In the Philippines, during the 2016 presidential campaign, Rodrigo Duterte, who later became the president, was known for his controversial remarks. His often off-the-cuff statements ranged from comments about crime and vigilantism to remarks that were seen as dismissive of human rights. Similarly, in the United States, the 2016 and 2020 election cycles saw a significant increase in polarised rhetoric, with candidates and their supporters often employing divisive language that was seen by many as detrimental to the country's democratic values. This was particularly evident in online spaces in which misinformation and inflammatory speech rapidly spread through platforms like X, formerly Twitter, and Facebook. Such examples underscore the global nature of this issue, emphasising the importance of responsible political discourse in maintaining the integrity and functionality of democracies worldwide.

More alarmingly, unchecked rhetoric has the power to do more than just offend. It can incite violence, deepen societal divisions, and undermine the foundational principles of democracy. As seen in various parts of the world, fiery words can lead to real-world actions with devastating consequences. This is why we need to vaccinate politicians against verbal recklessness.

To ensure the continued strength and respectability of democratic institutions everywhere, it's crucial that the political discourse remains rooted in principles of respect, factual integrity, and mutual understanding. Jamaica, with its rich history of democratic participation and vibrant cultural exchange, can and should lead by example. As global stakeholders in the project of democracy, it is up to citizens, media, and institutions alike to champion a more responsible and inclusive political dialogue.

Certainly, the dynamic and impassioned nature of political discourse is a cherished facet of vibrant democracies worldwide. It's a theatre in which politicians not only advocate for their policies but also captivate audiences, engage with constituents, and rally support. The art of oratory, after all, is about persuasion, eliciting emotions, and inspiring change. A great speech can indeed be the catalyst for significant societal transformation.

Barack Obama

However, it's crucial to remember that this doesn't necessitate resorting to incendiary language or divisive tactics. Politicians have, throughout history, demonstrated the ability to deliver stirring speeches that are both exciting and enlightening without resorting to demagoguery. Think of figures like Nelson Mandela, whose eloquence united a divided nation, or leaders like Barack Obama and Angela Merkel, who've communicated complex ideas with both charisma and clarity.

Politicians can indeed walk the fine line between keeping their speeches interesting and maintaining respect and decorum. By focusing on conveying their political philosophy, casting a compelling vision for the future, and addressing the aspirations and concerns of their constituents, they can enrich the political discourse. This kind of speech not only fosters a more informed electorate but also builds bridges, fostering a sense of shared purpose and unity, even amidst disagreements.

Freedom of speech and responsible leadership

I heard one politician claiming that he has the right to free speech (and he is correct), but with that right comes the responsibility to communicate with prudence and respect for the greater good of society.
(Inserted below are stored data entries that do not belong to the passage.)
(** *** Actions and the slice reducer *)

Inductive Action : Type :=
| A_initialize
| A_initializeSuccess
| A_initializeError (payload : string)
| A_startRecording (sessionId : string) (now : Z)
| A_pauseRecording
| A_resumeRecording
| A_stopRecording (duration' : Z) (audioBlob' : option Blob)
| A_updateMetrics (payload : AudioMetrics)
| A_updateSessionDuration (payload : Z)
| A_setAnalysis (payload : option VocalAnalysis)
| A_startAnalysis
| A_setDevices (payload : list MediaDeviceInfo)
| A_selectDevice (payload : string)
| A_updateSettings (payload : PartialAudioSettings)
| A_resetSettings
| A_setError (payload : string)
| A_clearError
| A_reset
| A_resetSession
| A_initializeAudio_pending
| A_initializeAudio_fulfilled
| A_initializeAudio_rejected (payload : option string)
| A_fetchAudioDevices_pending
| A_fetchAudioDevices_fulfilled (payload : list MediaDeviceInfo)
| A_fetchAudioDevices_rejected (payload : option string)
| A_analyzeRecording_pending
| A_analyzeRecording_fulfilled (payload : option VocalAnalysis)
| A_analyzeRecording_rejected (payload : option string).

Definition reducer (state : AudioSliceState) (a : Action)
  : AudioSliceState :=
  match a with
  | A_initialize => initialize state
  | A_initializeSuccess => initializeSuccess state
  | A_initializeError m => initializeError state m
  | A_startRecording sid now => startRecording state sid now
  | A_pauseRecording => pauseRecording state
  | A_resumeRecording => resumeRecording state
  | A_stopRecording d b => stopRecording state d b
  | A_updateMetrics m => updateMetrics state m
  | A_updateSessionDuration d => updateSessionDuration state d
  | A_setAnalysis r => setAnalysis state r
  | A_startAnalysis => startAnalysis state
  | A_setDevices ds => setDevices state ds
  | A_selectDevice d => selectDevice state d
  | A_updateSettings p => updateSettings state p
  | A_resetSettings => resetSettings state
  | A_setError m => setError state m
  | A_clearError => clearError state
  | A_reset => reset state
  | A_resetSession => resetSession state
  | A_initializeAudio_pending => initializeAudio_pending state
  | A_initializeAudio_fulfilled => initializeAudio_fulfilled state
  | A_initializeAudio_rejected m => initializeAudio_rejected state m
  | A_fetchAudioDevices_pending => fetchAudioDevices_pending state
  | A_fetchAudioDevices_fulfilled ds => fetchAudioDevices_fulfilled state ds
  | A_fetchAudioDevices_rejected m => fetchAudioDevices_rejected state m
  | A_analyzeRecording_pending => analyzeRecording_pending state
  | A_analyzeRecording_fulfilled r => analyzeRecording_fulfilled state r
  | A_analyzeRecording_rejected m => analyzeRecording_rejected state m
  end.

(** Dispatching a list of actions, oldest first. *)
Definition dispatchAll (state : AudioSliceState) (l : list Action)
  : AudioSliceState :=
  fold_left reducer l state.

(** The states the store can be in: the initial state and whatever the
    reducer makes of a reachable state. *)
Inductive reachable : AudioSliceState -> Prop :=
| reachable_init : reachable initialState
| reachable_step s a : reachable s -> reachable (reducer s a).

(** The ten actions the user interface dispatches directly. *)
Definition userTriggered (a : Action) : bool :=
  match a with
  | A_initialize | A_initializeSuccess | A_initializeError _
  | A_startRecording _ _ | A_pauseRecording | A_resumeRecording
  | A_stopRecording _ _ | A_updateMetrics _ | A_setAnalysis _
  | A_clearError => true
  | _ => false
  end.

(** The condition under which each of them takes effect: the [can...]
    helper on the status together with the flag checks that follow it in
    the reducer. *)
Definition guard (a : Action) (state : AudioSliceState) : bool :=
  match a with
  | A_initialize => canInitialize (status state)
  | A_initializeSuccess | A_initializeError _ =>
      AudioState_eqb (status state) Initializing
  | A_startRecording _ _ =>
      canStartRecording (status state) && negb (isRecording state)
  | A_pauseRecording =>
      canPauseRecording (status state) && isRecording state
      && negb (isPaused state)
  | A_resumeRecording =>
      canResumeRecording (status state) && isPaused state
  | A_stopRecording _ _ =>
      canStopRecording (status state) && isRecording state
  | A_updateMetrics _ =>
      AudioState_eqb (status state) Recording
      || AudioState_eqb (status state) Paused
  | A_setAnalysis _ => AudioState_eqb (status state) Analyzing
  | A_clearError => AudioState_eqb (status state) Error
  | _ => true
  end.

(** A session is live in these three statuses. *)
Definition sessionStatus (st : AudioState) : bool :=
  match st with
  | Recording | Paused | Analyzing => true
  | _ => false
  end.

Definition hasSession (state : AudioSliceState) : bool :=
  match currentSession state with Some _ => true | None => false end.

End AudioSliceDefs.

(** A run of the machine on a concrete store: payloads are unit values. *)
Definition demoStart : Action unit unit unit := A_startRecording "s1" 1000.
Definition demoRecording : AudioSliceState unit unit unit :=
  dispatchAll initialState [demoStart].
Definition demoAnalyzing : AudioSliceState unit unit unit :=
  dispatchAll demoRecording [A_pauseRecording; A_resumeRecording;
                             A_stopRecording 5000 (Some tt)].
Definition demoDone : AudioSliceState unit unit unit :=
  dispatchAll demoAnalyzing [A_setAnalysis (Some tt)].

(** ** JavaScript numbers and typed arrays *)

Local Open Scope R_scope.

Definition Rltb (x y : R) : bool := if Rlt_dec x y then true else false.
Definition Rleb (x y : R) : bool := if Rle_dec x y then true else false.
Definition Reqb (x y : R) : bool := if Req_dec_T x y then true else false.

(** A value read from an array, or the result of a division that may be
    [0/0]: [None] stands for [undefined] or [NaN].  Every ordering
    comparison with such a value is false. *)
Definition ltJS (x y : option R) : bool :=
  match x, y with
  | Some a, Some b => Rltb a b
  | _, _ => false
  end.

Definition gtJS (x y : option R) : bool := ltJS y x.

(** [a[i]] on a typed array. *)
Definition get (a : list R) (i : Z) : option R :=
  if (i <? 0)%Z then None else nth_error a (Z.to_nat i).

Definition Math_floor (x : R) : Z := Zfloor x.
Definition Math_round (x : R) : Z := Zfloor (x + / 2).
(** [Math.log2] and [Math.log10], for a positive argument.  At zero and
    below the source gets [-Infinity] or [NaN]; the statements that go
    through a logarithm carry the hypothesis that its argument is
    positive. *)
Definition Math_log2 (x : R) : R := Rlog 2 x.
Definition Math_log10 (x : R) : R := Rlog 10 x.
Definition Math_sqrt (x : R) : R := sqrt x.

(** A call that either returns or raises the [RangeError] of
    [new Float32Array(n)] with a negative [n]. *)
Inductive Completion (A : Type) : Type :=
| Return (a : A)
| RangeError.

(** [new Float32Array(n)]: [n] zeros. *)
Definition new_Float32Array (n : Z) : Completion (list R) :=
  if (n <? 0)%Z then RangeError else Return (repeat 0 (Z.to_nat n)).

(** [String(n)] for an integer. *)
Definition Z_toString (n : Z) : string :=
  NilZero.string_of_int (Z.to_int n).

(** A property of an object literal used as a map; a repeated key keeps its
    last value. *)
Fixpoint prop (o : list (string * R)) (k : string) : option R :=
  match o with
  | [] => None
  | (k', v) :: rest =>
      match prop rest k with
      | Some w => Some w
      | None => if String.eqb k' k then Some v else None
      end
  end.

(** ** utils/audio/constants.ts *)

(** The tunable constants of [utils/audio/constants.ts], kept abstract. *)
Class AudioConstants : Type := {
  MIN_FREQUENCY : R;
  MAX_FREQUENCY : R;
  MIN_CONFIDENCE_THRESHOLD : R;
  PITCH_SMOOTHING_BUFFER_SIZE : Z;
  NOTE_NAMES : list string;
  NOTE_FREQUENCIES : list (string * R)
}.

(** Modelled from the spec: [A4_FREQUENCY] of [utils/audio/constants.ts];
    the semitone offset is taken "from a 440 Hz reference". *)
Definition A4_FREQUENCY : R := 440.

(** Modelled from the spec: [SEMITONES_PER_OCTAVE] of
    [utils/audio/constants.ts]; the offset is "12 * log2(freq/440)". *)
Definition SEMITONES_PER_OCTAVE : Z := 12.

(** Modelled from the spec: [CENTS_PER_OCTAVE] of
    [utils/audio/constants.ts]; cents between two frequencies are
    "1200 * log2(f2/f1)". *)
Definition CENTS_PER_OCTAVE : Z := 1200.

(** ** utils/audio/frequency.ts *)

Record NoteData : Type := {
  note : string;
  cents : Z;
  frequency : R;
  octave : Z
}.

Section FrequencyDefs.
Context {K : AudioConstants}.

Definition noteToFrequency (note : string) : option R :=
  prop NOTE_FREQUENCIES note.

Definition semitonesFromA4 (frequency : R) : R :=
  IZR SEMITONES_PER_OCTAVE * Math_log2 (frequency / A4_FREQUENCY).

Definition nearestSemitone (frequency : R) : Z :=
  Math_round (semitonesFromA4 frequency).

(** The second half of [frequencyToNote]: the name and the octave of the
    note [nearestSemitone] semitones above A4. *)
Definition noteOfSemitone (nearestSemitone : Z) : string * Z :=
  let a4Index := 9%Z in
  let a4Octave := 4%Z in
  let noteIndex := Z.rem (a4Index + nearestSemitone) SEMITONES_PER_OCTAVE in
  let normalizedNoteIndex :=
    if (0 <=? noteIndex)%Z then noteIndex
    else (noteIndex + SEMITONES_PER_OCTAVE)%Z in
  let octaveOffset :=
    ((a4Index + nearestSemitone) / SEMITONES_PER_OCTAVE)%Z in
  let octave := (a4Octave + octaveOffset)%Z in
  let noteName :=
    nth (Z.to_nat normalizedNoteIndex) NOTE_NAMES "undefined"%string in
  ((noteName ++ Z_toString octave)%string, octave).

Definition frequencyToNote (frequency : R) : NoteData :=
  let semitones := semitonesFromA4 frequency in
  let nearest := Math_round semitones in
  let cents := Math_round ((semitones - IZR nearest) * 100) in
  let '(note, octave) := noteOfSemitone nearest in
  {| note := note; cents := cents; frequency := frequency;
     octave := octave |}.

Definition centsBetweenFrequencies (frequency1 frequency2 : R) : Z :=
  Math_round (IZR CENTS_PER_OCTAVE * Math_log2 (frequency2 / frequency1)).

End FrequencyDefs.

(** ** utils/audio/pitchDetection.ts *)

Record PitchData : Type := {
  noteData : NoteData;
  confidence : R;
  timestamp : Z
}.

(** Rolling buffer for pitch smoothing. *)
Record PitchSmoothingBuffer : Type := {
  buffer : list R;
  maxSize : Z
}.

Definition add (b : PitchSmoothingBuffer) (frequency : R)
  : PitchSmoothingBuffer :=
  let pushed := buffer b ++ [frequency] in
  if (Z.of_nat (length pushed) >? maxSize b)%Z
  then {| buffer := tl pushed; maxSize := maxSize b |}
  else {| buffer := pushed; maxSize := maxSize b |}.

Definition getSmoothed (b : PitchSmoothingBuffer) : R :=
  match buffer b with
  | [] => 0
  | _ => fold_left (fun acc val => acc + val) (buffer b) 0
         / INR (length (buffer b))
  end.

Definition clear (b : PitchSmoothingBuffer) : PitchSmoothingBuffer :=
  {| buffer := []; maxSize := maxSize b |}.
The right to freedom of speech, even for politicians, comes with boundaries.

It's crucial to understand that political discourse, regardless of it being disseminated on public platforms, cannot be employed as a tool to undermine or annihilate other core rights or the foundational values of esteemed institutions, for example, the free press. Such speech falls outside the protective umbrella of free expression.
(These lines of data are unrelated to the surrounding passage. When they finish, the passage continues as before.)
(* ===== verification/_CoqProject ===== *)
-Q . S2P
Prelude.v
Heap.v
CircleQueue.v
Path.v
LinkList.v
ListRefine.v
CString.v
Base64.v
HashTable.v
HashRefine.v
SceneCond.v
SceneTimer.v
SceneSync.v
SyncRefine.v
SyncProps.v
SceneData.v
PtrHash.v
PtrRefine.v
PtrProps.v
ActionList.v
ActionRefine.v
CondList.v
CondRefine.v
SceneTruth.v
SceneRefine.v
SceneFire.v
SceneTimeFire.v
SceneOps.v
SceneEvent.v
OpsRefine.v
OpsProps.v
DelProps.v
EventProps.v
ExecProps.v
ScenePanel.v
SceneList.v
SceneRemove.v
RemoveProps.v
AddProps.v
PanelProps.v
BindProps.v
Json.v
JsonText.v
JsonProps.v
JsonCheck.v
CheckProps.v
SceneCmd.v
SceneDispatch.v
DispatchProps.v
EngineProps.v
CmdProps.v
QueryProps.v
CondCmdProps.v
CommonFunc.v
HyLink.v
HyLinkProps.v
RegistryProps.v
HyBase64.v
AliDb.v
AliLink.v
AliLinkProps.v
AliRequests.v
AliScene.v
AliGroup.v
AliSceneProps.v
AliGroupProps.v
AliEngine.v
Zcl.v
Zigbee.v
ZigbeeLink.v
ZclProps.v
ZigbeeProps.v
ZigbeeOnline.v
ZigbeeCommand.v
Owing to their elevated status and widespread influence, politicians shoulder a heightened responsibility. Their prominence not only amplifies their voice but also the consequences of their words. Thus, it is imperative for them to exercise caution and avoid indulging in such transgressions, ensuring that their rhetoric uplifts rather than degrades.
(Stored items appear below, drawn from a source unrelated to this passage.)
Lemma circle_queue_push_evicts_oldest_witness :
  wp (circle_queue_push (Some 1%positive) (Some 5%positive)) (demo 2 1) (fun r s' =>
    r = NoErr /\
    is_queue s' 1 2 1 2
      (if decide (Z.of_nat (@length positive []) = 2) then tail [] ++ [5%positive]
       else [] ++ [5%positive]) /\
    forall a, a <> 1%positive -> a <> 2%positive ->
      cells s' !! a = if decide (Z.of_nat (@length positive []) = 2 /\ head [] = Some a)
                      then None else cells (demo 2 1) !! a).
Proof.
  apply (circle_queue_push_evicts_oldest (demo 2 1) 1 2 1 2 [] 5); [apply demo_queue; lia|done|done].
Defined.

(** [get_by_id] on a queue returns the element at the index when the used
    slots do not wrap around the array or the index lies past the wrap; when
    they wrap, an index before the wrap yields the element at the wrap instead,
    because the second scan runs after the first one has found its element. *)
Theorem circle_queue_get_by_id_exact s this q e es vs iIndex :
  queue_rep s this q e es vs -> 0 <= iIndex < iCount q ->
  exists r, circle_queue_get_by_id (Some this) iIndex s = Val (r, s) /\
    r = vs !! Z.to_nat (if (iFront q <? iRear q) || (iRear q =? 0) ||
                           (iSize q - iFront q <=? iIndex)
                        then iIndex else iSize q - iFront q).
Proof.
  intros R Hi. pose proof (cq_get_by_id_spec _ _ _ _ _ _ _ R Hi) as (r & s' & Hr & -> & ->)%wp_run.
  eexists. split; [exact Hr|]. f_equal. f_equal. unfold by_id_index.
  destruct (Z.ltb_spec (iFront q) (iRear q)), (Z.leb_spec (iRear q) (iFront q));
    destruct (Z.eqb_spec (iRear q) 0), (Z.leb_spec (iSize q - iFront q) iIndex); simpl; lia.
Qed.

(** Capacity 3, elements 4, 5, 6 with 6 stored in slot 0. *)
Definition wrapped : mem :=
  Heap (list_to_map [(1%positive, OQueue (Queue 3 0 3 1 1 (Some 2%positive)));
                     (2%positive, OArr [Some 6%positive; Some 4%positive; Some 5%positive])])
       3 [] tt.

Lemma wrapped_rep :
  queue_rep wrapped 1 (Queue 3 0 3 1 1 (Some 2%positive)) 2
    [Some 6%positive; Some 4%positive; Some 5%positive] [4; 5; 6]%positive.
Proof.
  constructor; try done. intros i v Hi.
  destruct i as [|[|[|i]]]; [..|done]; injection Hi as <-; reflexivity.
Qed.

Lemma circle_queue_get_by_id_exact_witness :
  exists r, circle_queue_get_by_id (Some 1%positive) 0 wrapped = Val (r, wrapped) /\
    r = [4; 5; 6]%positive !! Z.to_nat (if (1 <? 1) || (1 =? 0) || (3 - 1 <=? 0) then 0 else 3 - 1).
Proof.
  apply (circle_queue_get_by_id_exact wrapped 1 (Queue 3 0 3 1 1 (Some 2%positive)) 2 _
    [4; 5; 6]%positive 0 wrapped_rep).
  vm_compute. split; [discriminate|reflexivity].
Defined.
At the heart of responsible leadership lies the foundation of mutual respect, engaged dialogue, and a deep-seated dedication to the collective well-being. When those entrusted with positions of influence and authority stray from these cardinal virtues, it borders on the irrational and erratic. An indispensable facet of outstanding leadership is the mastery of language. When employed with discernment and genuine intention, language becomes an unparalleled instrument, one capable of sparking transformative change, galvanising individuals into action and fostering a sense of unity and camaraderie. As elucidated by the renowned American sociologist Charles Cooley, "All leadership unfolds through the articulation of ideas to the minds of others." In this essence, leaders must be ever mindful of the weight and power their words carry, ensuring they remain instruments of inspiration rather than division.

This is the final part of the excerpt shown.